[Brief]
Report how many lines in the material hold the word "destruct". No other content is required.

━━━━━ Entries shown ━━━━━

(* ===== verification/FdtThms.v ===== *)
(** * lib/libfdt: reading the tree of a blob

    The theorems about a blob that holds a tree: iteration over subnodes,
    properties by name, paths and aliases. *)

From S2P Require Import Prelude.
From S2P Require Import CMem.
From S2P Require Import CString.
From S2P Require Import CStringSpec.
From S2P Require Import Fdt.
From S2P Require Import FdtRo.
From S2P Require Import FdtProps.
From S2P Require Import FdtTree.
From S2P Require Import FdtWalk.
From S2P Require Import FdtPath.

(** A blob of version 17 with a checked header whose structure block is the tree
    [root]. *)
Definition layout_of (m : memory) (fdt : Z) (L : layout) : Prop :=
  fdt_off_dt_struct m fdt = Ret (l_struct L) ∧ fdt_size_dt_struct m fdt = Ret (l_limit L) ∧
  fdt_off_dt_strings m fdt = Ret (l_strings L) ∧ fdt_size_dt_strings m fdt = Ret (l_nstrings L).

Definition blob_tree (m : memory) (fdt : Z) (root : node) : Prop :=
  ∃ blob L ver, checked_blob m fdt blob ∧ Z.of_nat (length blob) < INT32_MAX ∧
    fdt_version m fdt = Ret ver ∧ 17 ≤ ver ∧ layout_of m fdt L ∧ holds_tree m fdt L root ∧ n_off root = 0.

Lemma blob_tree_header m fdt blob L ver : checked_blob m fdt blob → fdt_version m fdt = Ret ver → 17 ≤ ver → layout_of m fdt L →
  header_ok m fdt ver (Z.of_nat (length blob)) (l_struct L) (l_limit L).
Proof.
  intros Hc Hv Rv (Hs & Hl & _). destruct (checked_header _ _ _ Hc) as (ver' & offs & lim & Hok).
  destruct (ho_version _ _ _ _ _ _ Hok) as [Hv' _], (ho_struct _ _ _ _ _ _ Hok) as [Hs' _].
  assert (ver' = ver ∧ offs = l_struct L) as [-> ->] by (split; congruence).
  destruct (ho_limit _ _ _ _ _ _ Hok) as [Hl' _]. rewrite (proj2 (Z.leb_le 17 ver)) in Hl' by done.
  assert (lim = l_limit L) as <- by congruence. done.
Qed.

━━━━━

[Output of the task]
3